> Exercise: In the entries below, find the line containing "unfold putRecord. destruct" and the line containing "- unfold own_material.". Copy those two lines and everything between them exactly, and only that.

> Data shown:

(* ===== verification/GatewayTheorems.v ===== *)
(** * What the generation endpoint guarantees

    The ledgers of all requests add up

    The invariant of the pool: every handler in flight keeps books as the
    monitor says, the shared byte budget and ingress count are the sums of the
    ledgers, and the outstanding leases of the router are exactly the leases
    in them, each in one. *)

From S2P Require Import Prelude GoFloat ConfigData Execution RouterData RouterPolicy RouterOps RouterInv RouterReach.
From S2P Require Import RouterFacts RouterLeases Json Request ConfigTheorems Program Gateway GatewaySem GatewayFacts.
From S2P Require Import GatewayDemo.
Local Open Scope Z_scope.

(** ** Sums over the ledgers *)

Definition zsum {A} (f : A → Z) (l : list A) : Z := foldr (λ x n, f x + n) 0 l.

Lemma zsum_app {A} (f : A → Z) l1 l2 : zsum f (l1 ++ l2) = zsum f l1 + zsum f l2.
Proof. induction l1 as [|x l1 IH]; simpl; [done|]. lia. Qed.
Lemma zsum_insert {A} (f : A → Z) l i x y : l !! i = Some x → zsum f (<[i := y]> l) = zsum f l - f x + f y.
Proof.
  revert i. induction l as [|a l IH]; intros [|i] Hi; simplify_eq/=; [lia|]. rewrite (IH i) by done. lia.
Qed.
Lemma zsum_nonneg {A} (f : A → Z) l : (∀ x, x ∈ l → 0 <= f x) → 0 <= zsum f l.
Proof.
  induction l as [|a l IH]; intros Hf; simpl; [lia|]. pose proof (Hf a ltac:(by left)). pose proof (IH ltac:(intros x Hx; apply Hf; by right)). lia.
Qed.
Lemma zsum_zero {A} (f : A → Z) l : (∀ x, x ∈ l → f x = 0) → zsum f l = 0.
Proof.
  induction l as [|a l IH]; intros Hf; simpl; [done|]. rewrite (Hf a) by by left. rewrite IH; [lia|]. intros x Hx. apply Hf. by right.
Qed.

Definition slot (s : ledger) : Z := if lg_in s then 1 else 0.

Section Pool.
Context (c : Config) (rid : loc) `{TimeParser} (is_print : Z → bool).

Definition ends_empty (p : prog eff bool) (s : ledger) : Prop := keeps p (λ _ s, s = nothing) s.

Definition thread_ok (th : thread) (s : ledger) : Prop :=
  0 <= lg_buffered s ∧
  match th with
  | Running p => ends_empty p s
  | Blocked _ k => lg_lease s = None ∧ ends_empty (k (Err ErrUnavailable)) s ∧ (∀ e, ends_empty (k (Err e)) s)
                   ∧ ∀ l t, ends_empty (k (Ok (l, t))) (mk_ledger (lg_in s) (lg_buffered s) (Some l))
  | Ended _ => s = nothing
  end.

(** The leases of the ledgers are the outstanding ones, each in one ledger. *)
Record leases_in (ls : list ledger) (h : heap) : Prop := {
  li_held : ∀ i s l, ls !! i = Some s → lg_lease s = Some l → l ∈ outstanding h;
  li_known : ∀ l, l ∈ outstanding h → ∃ i s, ls !! i = Some s ∧ lg_lease s = Some l;
  li_one : ∀ i j s s' l, ls !! i = Some s → ls !! j = Some s' → lg_lease s = Some l → lg_lease s' = Some l → i = j }.

Record pool_ok (t : Z) (g : pool) (ls : list ledger) : Prop := {
  po_reach : ∃ t', t' <= t ∧ reachable t' (w_heap (p_world g));
  po_router : is_Some (h_routers (w_heap (p_world g)) !! rid);
  po_threads : Forall2 thread_ok (p_threads g) ls;
  po_buffered : w_buffered (p_world g) = zsum lg_buffered ls;
  po_ingress : w_ingress (p_world g) = zsum slot ls;
  po_leases : leases_in ls (w_heap (p_world g));
  po_budget : w_buffered (p_world g) <= rt_MaxBufferedBytes (c_Runtime c);
  po_capacity : w_ingress (p_world g) <= ingress_capacity c }.

Lemma leases_same ls i s s' h h' :
  ls !! i = Some s → lg_lease s' = lg_lease s → outstanding h' = outstanding h → leases_in ls h → leases_in (<[i := s']> ls) h'.
Proof.
  intros Hi El Eo [H1 H2 H3]. assert (Hlk : ∀ j x, <[i := s']> ls !! j = Some x → ∃ y, ls !! j = Some y ∧ lg_lease x = lg_lease y).
  { intros j x. rewrite list_lookup_insert. case_decide as Hd; [intros [= <-]; destruct Hd as [<- _]; by exists s|]. intros Hx. by exists x. }
  constructor.
  - intros j x l (y & Hy & ->)%Hlk Hl. rewrite Eo. by eapply H1.
  - intros l. rewrite Eo. intros (j & x & Hj & Hl)%H2. destruct (decide (j = i)) as [->|Hne].
    + exists i, s'. rewrite list_lookup_insert_eq by by eapply lookup_lt_Some. split; [done|]. rewrite El. congruence.
    + exists j, x. by rewrite list_lookup_insert_ne.
  - intros j j' x x' l (y & Hy & E)%Hlk (y' & Hy' & E')%Hlk. rewrite E, E'. by eapply H3.
Qed.

Lemma leases_granted ls i s s' h h' l :
  ls !! i = Some s → lg_lease s = None → lg_lease s' = Some l → l ∉ outstanding h → outstanding h' = outstanding h ∪ {[l]} →
  leases_in ls h → leases_in (<[i := s']> ls) h'.
Proof.
  intros Hi Hno Hs' Hnew Eo [H1 H2 H3]. pose proof (lookup_lt_Some _ _ _ Hi) as Hlt. constructor.
  - intros j x l'. rewrite list_lookup_insert, Eo, elem_of_union, elem_of_singleton. case_decide as Hd; [intros [= <-]; naive_solver|].
    intros Hx Hl. left. by eapply H1.
  - intros l'. rewrite Eo, elem_of_union, elem_of_singleton. intros [(j & x & Hj & Hl)%H2| ->].
    + exists j, x. rewrite list_lookup_insert_ne; [done|]. intros ->. congruence.
    + exists i, s'. by rewrite list_lookup_insert_eq.
  - assert (Hfresh : ∀ j x, ls !! j = Some x → lg_lease x ≠ Some l). { intros j x Hx Hl. by eapply Hnew, H1. }
    intros j j' x x' l'. rewrite !list_lookup_insert. repeat case_decide; intros; simplify_eq; try naive_solver.
Qed.

Lemma leases_returned ls i s s' h h' l :
  ls !! i = Some s → lg_lease s = Some l → lg_lease s' = None → outstanding h' = outstanding h ∖ {[l]} →
  leases_in ls h → leases_in (<[i := s']> ls) h'.
Proof.
  intros Hi Hs Hs' Eo [H1 H2 H3]. constructor.
  - intros j x l'. rewrite list_lookup_insert, Eo, elem_of_difference, elem_of_singleton. case_decide as Hd; [intros [= <-]; congruence|].
    intros Hx Hl. split; [by eapply H1|]. intros ->. assert (j = i) as -> by by eapply H3. apply Hd. split; [done|]. by eapply lookup_lt_Some.
  - intros l'. rewrite Eo, elem_of_difference, elem_of_singleton. intros [(j & x & Hj & Hl)%H2 Hne].
    exists j, x. rewrite list_lookup_insert_ne; [done|]. intros ->. congruence.
  - intros j j' x x' l'. rewrite !list_lookup_insert. repeat case_decide; intros; simplify_eq; try congruence. by eapply H3.
Qed.

(** Every lease in a ledger exists. *)
Lemma held_exists ls h i s l : leases_in ls h → ls !! i = Some s → lg_lease s = Some l → is_Some (h_leases h !! l).
Proof. intros Hl Hi Hs. pose proof (li_held _ _ Hl _ _ _ Hi Hs) as (x & Hx & _)%elem_of_outstanding. by exists x. Qed.

(** What one effect leaves of the shared state and the ledgers. *)
Record effect_ok (ls : list ledger) (i : nat) (s s' : ledger) (w w' : world) (now : Z) : Prop := {
  ef_stay : routers_stay (w_heap w) (w_heap w');
  ef_reach : w_heap w' = w_heap w ∨ ∃ o, w_heap w' = exec o now (w_heap w);
  ef_buffered : w_buffered w' = w_buffered w - lg_buffered s + lg_buffered s';
  ef_ingress : w_ingress w' = w_ingress w - slot s + slot s';
  ef_leases : leases_in (<[i := s']> ls) (w_heap w');
  ef_nonneg : 0 <= lg_buffered s';
  ef_budget : w_buffered w <= rt_MaxBufferedBytes (c_Runtime c) → w_buffered w' <= rt_MaxBufferedBytes (c_Runtime c);
  ef_capacity : w_ingress w <= ingress_capacity c → w_ingress w' <= ingress_capacity c }.

Lemma lease_effect ls i s w h' now o :
  ls !! i = Some s → 0 <= lg_buffered s → leases_in ls (w_heap w) → h' = exec o now (w_heap w) →
  routers_stay (w_heap w) h' → outstanding h' = outstanding (w_heap w) →
  effect_ok ls i s s w (set_heap h' w) now.
Proof.
  intros Hi Hb Hl -> Hst Eo. split; simpl; try lia; [done|right; by exists o|]. by eapply leases_same.
Qed.

Lemma perform_ok {R} (e : eff R) a x ls i s w w' now :
  ls !! i = Some s → 0 <= lg_buffered s → leases_in ls (w_heap w) → ledger_allowed e s →
  perform c now e a w = Some (x, w') → effect_ok ls i s (ledger_after e x s) w w' now.
Proof.
  intros Hi Hb Hl Hal Hp.
  assert (Hsame : ∀ w1, w_heap w1 = w_heap w → w_buffered w1 = w_buffered w → w_ingress w1 = w_ingress w → effect_ok ls i s s w w1 now).
  { intros w1 E1 E2 E3. split; rewrite ?E2, ?E3; try lia; [by apply routers_stay_same; rewrite E1|by left|].
    rewrite E1. by eapply leases_same. }
  assert (Hbudget : ∀ b n s', lg_lease s' = lg_lease s → b = w_buffered w - lg_buffered s + lg_buffered s' →
    n = w_ingress w - slot s + slot s' → 0 <= lg_buffered s' → (w_buffered w <= rt_MaxBufferedBytes (c_Runtime c) → b <= rt_MaxBufferedBytes (c_Runtime c)) →
    (w_ingress w <= ingress_capacity c → n <= ingress_capacity c) → effect_ok ls i s s' w (set_budget b n w) now).
  { intros b n s' El -> -> ? ? ?. split; simpl; try done; [by apply routers_stay_same|by left|]. by eapply leases_same. }
  pose proof (λ l, held_exists ls (w_heap w) i s l Hl Hi) as Hex.
  destruct e; cbn [perform ledger_after ledger_allowed] in *.
  - injection Hp as <- <-. by apply Hsame.
  - destruct (Z.ltb_spec (w_ingress w) (ingress_capacity c)); injection Hp as <- <-; [|by apply Hsame].
    apply Hbudget; simpl; unfold slot; rewrite ?Hal; simpl; try done; lia.
  - injection Hp as <- <-. subst s. apply Hbudget; unfold slot; simpl; try done; lia.
  - destruct (Z.ltb_spec (rt_MaxBufferedBytes (c_Runtime c) - w_buffered w) n); injection Hp as <- <-; [by apply Hsame|].
    apply Hbudget; unfold slot; simpl; try done; lia.
  - injection Hp as <- <-. apply Hbudget; unfold slot; simpl; try done; lia.
  - injection Hp as <- <-. by apply Hsame.
  - discriminate.
  - injection Hp as <- <-. by apply Hsame.
  - injection Hp as <- <-. by apply Hsame.
  - injection Hp as <- <-. by apply Hsame.
  - injection Hp as <- <-. specialize (Hex _ Hal). unfold exec. rewrite bool_decide_true by done.
    split; unfold slot; simpl; try lia.
    + apply release_stays.
    + right. exists (OpRelease l status cooldown). simpl. by rewrite bool_decide_true.
    + eapply leases_returned; [done|done|done|by apply release_returns|done].
  - injection Hp as <- <-. specialize (Hex _ Hal). destruct (record_leases l result _ Hex) as [Hst Eo].
    apply (lease_effect _ _ _ _ _ _ (OpRecord l result)); try done; by rewrite bool_decide_true.
  - injection Hp as <- <-. specialize (Hex _ Hal). destruct (first_output_leases l now _ Hex) as [Hst Eo].
    apply (lease_effect _ _ _ _ _ _ (OpFirstOutput l)); try done; by rewrite bool_decide_true.
  - injection Hp as <- <-. by apply Hsame.
  - injection Hp as <- <-. by apply Hsame.
  - injection Hp as <- <-. by apply Hsame.
  - injection Hp as <- <-. by apply Hsame.
  - injection Hp as <- <-. by apply Hsame.
Qed.
(** The record [putRecord] writes over [prior]. *)
Definition new_record (prior : option record) (now version : Z) (id kind source value : string)
    (external : option ExternalReference) (oauth : option OAuthGrant) : record :=
  let login := match prior with
    | Some p => if (md_Kind (rc_Metadata p) =s "username_password") && (kind =s md_Kind (rc_Metadata p)) then Some p else None
    | None => None
    end in
  {| rc_Metadata := {| md_External := external; md_OAuthInfo := oauth_info <$> oauth; md_State := ""; md_Version := version;
       md_ID := id; md_Kind := kind; md_Source := source;
       md_Domain := match login with Some p => md_Domain (rc_Metadata p) | None => "" end;
       md_CreatedAt := match prior with Some p => md_CreatedAt (rc_Metadata p) | None => now end; md_UpdatedAt := now;
       md_LastUsedAt := None |};
     rc_Revoked := false; rc_Value := value; rc_OAuth := oauth;
     rc_ImportURL := match login with Some p => rc_ImportURL p | None => "" end |}.
(* ===== verification/VaultFacts.v ===== *)
(** * Versions and refreshes

    Every critical section of the vault moves each record forward: its version
    grows whenever what it holds is replaced, and a revoked reference stays
    revoked.  A refresh in flight belongs to one operation. *)

From S2P Require Import Prelude ConfigData Json GoText GoNet ConfigAccounts Service Vault OAuth Program VaultSem.
Local Open Scope Z_scope.

Definition version (r : record) : Z := md_Version (rc_Metadata r).

(** What a reference stands for. *)
Definition held (r : record) : string * option OAuthGrant * option ExternalReference :=
  (rc_Value r, rc_OAuth r, md_External (rc_Metadata r)).
Definition nothing_held : string * option OAuthGrant * option ExternalReference := (""%string, None, None).

(** [r'] may follow [r] under the same reference. *)
Record succeeds (r r' : record) : Prop := {
  su_version : version r <= version r';
  su_revoked : rc_Revoked r = true → rc_Revoked r' = true ∧ version r' = version r ∧ held r' = held r;
  su_held : version r = version r' → rc_Revoked r' = rc_Revoked r → held r' = held r;
  su_tombstone : rc_Revoked r = false → rc_Revoked r' = true → held r' = nothing_held }.

Definition later (rs rs' : records) : Prop := ∀ id r, rs !! id = Some r → ∃ r', rs' !! id = Some r' ∧ succeeds r r'.
Definition versions_fit (rs : records) : Prop := ∀ id r, rs !! id = Some r → is_u64 (version r).

Lemma succeeds_same r r' : version r = version r' → rc_Revoked r = rc_Revoked r' → held r = held r' → succeeds r r'.
Proof. intros Hv Hr Hh. split; [lia|intros ?; split_and!; congruence|done|congruence]. Qed.
Lemma succeeds_replaced r r' : rc_Revoked r = false → rc_Revoked r' = false → version r < version r' → succeeds r r'.
Proof. intros Hr Hr' Hv. split; [lia|congruence|lia|congruence]. Qed.
#[export] Instance succeeds_refl : Reflexive succeeds.
Proof. intros r. by apply succeeds_same. Qed.

(** A version that stays between two records held it all along. *)
#[export] Instance succeeds_trans : Transitive succeeds.
Proof.
  intros a b c [Hv1 Hr1 Hh1 Ht1] [Hv2 Hr2 Hh2 Ht2]. split; [lia| | |].
  - intros Ha. destruct (Hr1 Ha) as (Hb & <- & <-). apply Hr2, Hb.
  - intros Hv Hr. destruct (rc_Revoked b) eqn:Eb.
    + destruct (Hr2 eq_refl) as (Hc & _ & ->). apply Hh1; [lia|congruence].
    + destruct (rc_Revoked c) eqn:Ec; [destruct (Hr1 (eq_sym Hr)); congruence|]. rewrite Hh2, Hh1 by (lia || congruence). done.
  - intros Ha Hc. destruct (rc_Revoked b) eqn:Eb; [|by apply Ht2]. destruct (Hr2 eq_refl) as (_ & _ & ->). by apply Ht1.
Qed.
#[export] Instance later_refl : Reflexive later.
Proof. intros rs id r H. by exists r. Qed.
#[export] Instance later_trans : Transitive later.
Proof.
  intros r1 r2 r3 H1 H2 id r Hr. destruct (H1 id r Hr) as (r' & Hr' & Hs). destruct (H2 id r' Hr') as (r'' & Hr'' & Hs').
  exists r''. split; [done|]. by transitivity r'.
Qed.

Lemma later_insert id r rs : (∀ old, rs !! id = Some old → succeeds old r) → later rs (<[id := r]> rs).
Proof.
  intros H id' r' Hr'. destruct (decide (id = id')) as [<-|Hne].
  - exists r. rewrite lookup_insert_eq. auto.
  - exists r'. by rewrite lookup_insert_ne.
Qed.
Lemma versions_insert id r rs : is_u64 (version r) → versions_fit rs → versions_fit (<[id := r]> rs).
Proof.
  intros Hr Hrs id' r' H. destruct (decide (id = id')) as [<-|Hne].
  - rewrite lookup_insert_eq in H. by injection H as <-.
  - rewrite lookup_insert_ne in H by done. by eapply Hrs.
Qed.

(** A next version that is not zero is greater. *)
Lemma next_version v : is_u64 v → u64 (v + 1) ≠ 0 → v < u64 (v + 1) ∧ is_u64 (u64 (v + 1)).
Proof.
  unfold is_u64, u64. intros Hv Hne. destruct (decide (v + 1 = two64)) as [E|E].
  - rewrite E, Z.mod_same in Hne; [done|]. unfold two64. lia.
  - rewrite Z.mod_small in * by lia. lia.
Qed.

Section Facts.
Context `{UrlParser} `{VaultCodec} `{Protection}.

(** What a section does to the records: replaces one, or nothing. *)
Definition moves (s s' : Store) : Prop :=
  vs_refreshes s' = vs_refreshes s ∧ vs_flights s' = vs_flights s
  ∧ (versions_fit (vs_records s) → later (vs_records s) (vs_records s') ∧ versions_fit (vs_records s')).

Lemma moves_same s s' : vs_refreshes s' = vs_refreshes s → vs_flights s' = vs_flights s → vs_records s' = vs_records s → moves s s'.
Proof. intros E1 E2 E3. split_and!; [done|done|]. by rewrite E3. Qed.

Lemma save_store s e fs next :
  oc_result (save s e fs next) = Ok tt ∧ oc_store (save s e fs next) = with_records next s
  ∨ (∃ err, oc_result (save s e fs next) = Err err) ∧ oc_store (save s e fs next) = s.
Proof.
  unfold save. destruct (res_bind _ _) as [b|err]; [|right; split; [by eexists|done]].
  destruct (write_vault _ _ _ _) as [[[]|err] trace]; [by left|right; split; [by eexists|done]].
Qed.

Lemma save_moves s e fs id r :
  (versions_fit (vs_records s) → is_u64 (version r) ∧ ∀ old, vs_records s !! id = Some old → succeeds old r) →
  moves s (oc_store (save s e fs (<[id := r]> (vs_records s)))).
Proof.
  intros Hr. destruct (save_store s e fs (<[id := r]> (vs_records s))) as [[_ ->]|[_ ->]]; [|by apply moves_same].
  split_and!; [done|done|]. intros Hv. destruct (Hr Hv). split; [by apply later_insert|by apply versions_insert].
Qed.

Lemma saved_moves {A} s o (a : A) f :
  moves s (oc_store o) → (∀ s, vs_refreshes (f s) = vs_refreshes s ∧ vs_flights (f s) = vs_flights s ∧ vs_records (f s) = vs_records s) →
  moves s (oc_store (saved o a f)).
Proof.
  intros Ho Hf. unfold saved. destruct (oc_result o); [|done]. simpl. unfold moves. destruct (Hf (oc_store o)) as (-> & -> & ->). done.
Qed.

Lemma putRecord_moves s e fs now id kind source value external oauth :
  moves s (oc_store (putRecord s e fs now id kind source value external oauth)).
Proof.
  assert (Hno : ∀ err, moves s (oc_store (refused (A:=unit) s err))) by (intros; by apply moves_same).
  unfold putRecord. destruct (_ || _); [done|]. destruct (validateValue kind value); [|done]. cbv zeta.
  destruct (vs_records s !! id) as [old|] eqn:Hold.
  - destruct (rc_Revoked old) eqn:Hrev; [done|]. destruct (Z.eqb_spec (u64 (md_Version (rc_Metadata old) + 1)) 0) as [|Hne]; [done|].
    apply saved_moves; [|done]. apply save_moves. intros Hv. destruct (next_version _ (Hv _ _ Hold) Hne). split; [done|].
    rewrite Hold. intros ? [= <-]. by apply succeeds_replaced.
  - apply saved_moves; [|done]. apply save_moves. intros Hv. split; [done|]. by rewrite Hold.
Qed.

Lemma run_change_moves c e now w : moves (vw_store w) (oc_store (run_change c e now w)).
Proof.
  destruct c as [id kind source value external oauth|id|ref domain|owner ref|owner ref]; simpl.
  - apply putRecord_moves.
  - unfold Delete. destruct (vs_records _ !! id) as [old|] eqn:Hold; [|by apply moves_same].
    destruct (rc_Revoked old) eqn:Hrev; [by apply moves_same|]. apply saved_moves; [|done]. apply save_moves. intros Hv.
    split; [exact (Hv _ _ Hold)|]. rewrite Hold. intros ? [= <-]. split; [reflexivity|congruence|by rewrite Hrev|done].
  - unfold SetAccountDomain. destruct (vs_records _ !! ref) as [old|] eqn:Hold; [|by apply moves_same]. apply save_moves. intros Hv.
    split; [exact (Hv _ _ Hold)|]. rewrite Hold. intros ? [= <-]. by apply succeeds_same.
  - unfold own_material. destruct (vs_accountOwners _); [|by apply moves_same]. destruct (_ && _); by apply moves_same.
  - unfold AdoptAccount. destruct (vs_accountOwners _); [|by apply moves_same]. destruct (bool_decide _); by apply moves_same.
Qed.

> Result of the exercise:
  unfold putRecord. destruct (_ || _); [done|]. destruct (validateValue kind value); [|done]. cbv zeta.
  destruct (vs_records s !! id) as [old|] eqn:Hold.
  - destruct (rc_Revoked old) eqn:Hrev; [done|]. destruct (Z.eqb_spec (u64 (md_Version (rc_Metadata old) + 1)) 0) as [|Hne]; [done|].
    apply saved_moves; [|done]. apply save_moves. intros Hv. destruct (next_version _ (Hv _ _ Hold) Hne). split; [done|].
    rewrite Hold. intros ? [= <-]. by apply succeeds_replaced.
  - apply saved_moves; [|done]. apply save_moves. intros Hv. split; [done|]. by rewrite Hold.
Qed.

Lemma run_change_moves c e now w : moves (vw_store w) (oc_store (run_change c e now w)).
Proof.
  destruct c as [id kind source value external oauth|id|ref domain|owner ref|owner ref]; simpl.
  - apply putRecord_moves.
  - unfold Delete. destruct (vs_records _ !! id) as [old|] eqn:Hold; [|by apply moves_same].
    destruct (rc_Revoked old) eqn:Hrev; [by apply moves_same|]. apply saved_moves; [|done]. apply save_moves. intros Hv.
    split; [exact (Hv _ _ Hold)|]. rewrite Hold. intros ? [= <-]. split; [reflexivity|congruence|by rewrite Hrev|done].
  - unfold SetAccountDomain. destruct (vs_records _ !! ref) as [old|] eqn:Hold; [|by apply moves_same]. apply save_moves. intros Hv.
    split; [exact (Hv _ _ Hold)|]. rewrite Hold. intros ? [= <-]. by apply succeeds_same.
  - unfold own_material. destruct (vs_accountOwners _); [|by apply moves_same]. destruct (_ && _); by apply moves_same.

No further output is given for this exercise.